Note from ProspectResearch.com: Roy Jones has more than 30 years of marketing, fundraising and development experience. In addition to consulting and advising some of the nation’s top human services charities, Jones serves on several not-for-profit boards including the Ronald Reagan Institute, Recovery for the City, and the Economic Development Council. We invite you to check out his blog Roy Jones Reports. You can also follow him on Twitter @GetRoyJones.
He has graciously shared his latest blog post with us and will continue to do so throughout Q4!
It is not too late to identify your top 100 donors and visit them. Share with your major donors the goals you have reached this year and then tell them what you expect next year will look like for your organization. Tell them about the clients you serve, the people you help and the wonderful opportunities they have to make an impact.
Most importantly, do not be afraid to tell them if you are in “the red” as you approach year end. Major donors are investors in your organization and want to know the real deal as it relates to the finances of the organization. As a matter of fact, major donors expect to be “insiders”. Most would truly be upset to find out that you were struggling to make ends meet at year-end without asking for their help.

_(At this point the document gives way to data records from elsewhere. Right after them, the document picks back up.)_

Lemma dns_recv_run p c addr s : message (emem s) p c -> dns_good (dnsv s) ->
  dns_recv odd_at ip4_frag p addr s = carry_out p (dns_decide (dnsv s) addr (contents c)) s.
Proof.
  intros Hm Hg. pose proof (ms_size _ _ _ Hm) as Hs. destruct (packet_tot_len (emem s) p c (ms_packet _ _ _ Hm)) as (b & Eb & Et).
  unfold dns_recv, dns_decide, SIZEOF_DNS_HDR, SIZEOF_DNS_QUERY. erewrite bind_Ret by (by apply on_pbuf_run). rewrite Et. change (total c) with (size_of (contents c)) in *.
  set (data := contents c) in *. destruct (Z.ltb_spec (size_of data) (12 + 4)) as [|Hlen]; [done|].
  erewrite bind_Ret by (apply on_pbuf_run, copy_run; [exact Hm|done|lia]). fold data. cbv beta iota. rewrite bytes_at_length by lia. rewrite (proj2 (Z.eqb_eq _ _)) by lia. cbn [negb].
  set (hdr := bytes_at data 0 12). assert (Eh : hdr = take 12 data) by (unfold hdr, bytes_at; by rewrite drop_0). rewrite Eh.
  erewrite bind_Ret by reflexivity. rewrite take_take. change (2 `min` 12)%nat with 2%nat.
  change (lwip_htons (load_word16 (take 2 data))) with (word_at data 0). destruct (find_txid (word_at data 0) (dns_table (dnsv s))) as [i|] eqn:Ei; [|done].
  destruct (find_txid_some _ _ _ Ei) as (e & He & _). rewrite He. destruct (server_here _ _ _ Hg He) as [srv Esrv]. unfold dns_recv_entry.
  assert (En : forall k, (k < 12)%nat -> nth k (take 12 data) 0 = nth k data 0) by (intros k Hk; rewrite <- (take_drop 12 data) at 2; rewrite app_nth1; [done|rewrite length_take; unfold size_of in *; lia]).
  rewrite En by lia. destruct (Z.land (nth 2 data 0) DNS_FLAG1_RESPONSE =? 0); [done|]. cbn [orb].
  replace (lwip_htons (load_word16 (take 2 (drop 4 (take 12 data))))) with (word_at data 4) by (unfold word_at, bytes_at; by rewrite skipn_firstn_comm, take_take).
  destruct (negb (word_at data 4 =? 1)); [done|]. cbn [orb]. erewrite bind_Ret by (by apply get_de_run). erewrite bind_Ret by (by apply get_server_run).
  rewrite Esrv. cbn [from_option id]. destruct (negb (ip4_addr_eq addr srv)); [done|].
  destruct (message_suffix (emem s) p c 12 Hm) as [Hsuf Epl]; [change (total c) with (size_of data); lia|]. fold data in Hsuf, Epl.
  pose proof (dns_compare_name_run _ _ _ (de_name e) _ _ Hsuf) as Ec. rewrite Epl in Ec. change (Z.to_nat 12) with 12%nat in *.
  destruct (cmp_name _ _ _ _) as [| |off] eqn:En2; cbn [cmp_outcome] in Ec.
  - by erewrite bind_Ret by (by apply on_pbuf_run).
  - by erewrite bind_Stop by (by apply on_pbuf_stop).
  - erewrite bind_Ret by (by apply on_pbuf_run).
    apply cmp_name_bound in En2; [|by apply Forall_drop, (ms_bytes _ _ _ Hm)]. rewrite length_drop in En2. unfold size_of in Hs, Hlen.
    rewrite (proj2 (Z.eqb_neq off _)) by lia. apply (answer_decided p c (take 12 data) i e off s); done || lia.
Qed.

If you are an executive director or president of a charity or not for profit group, do not fall into the trap of telling your BIG donors only the good news. Don’t get me wrong there is a place for the “good news”… that is what your newsletter and annual report should do. In addition, your website should be updated daily with the good news, great testimonies from those who have been help by your organizations.
However, in your meetings donors need to be TOLD THE TRUTH about your needs and the challenges you are facing. You should boldly lay out the problems you are confronting and the cost to solve them.
The fact is that the one person you do not want to “put on a happy face” for is your major donor. Major donors want to hear from their “friend” who is on the front lines fighting for their cause. They want to know what your needs are. They want to know the problems you face. They want you to be honest with them about what you really need and how fast you need it. I am not saying your appeals and donor meeting need to be “doom and gloom” but I am saying that you must present needs, challenges and problems.
Maybe 100 people is too many to do on your own… reach out to board members, senior staff and a few major donors who have done their part this year and ask for help. Build a group of 10 people who will each commit to meet with ten donors before year’s end. A “ten for ten” campaign could literally have a dramatic impact on your finances by December 31st.
Each major donor should be asked to make a year-end commitment. One of my clients did this last year added $1 million to their bottom line in just the final quarter of the year!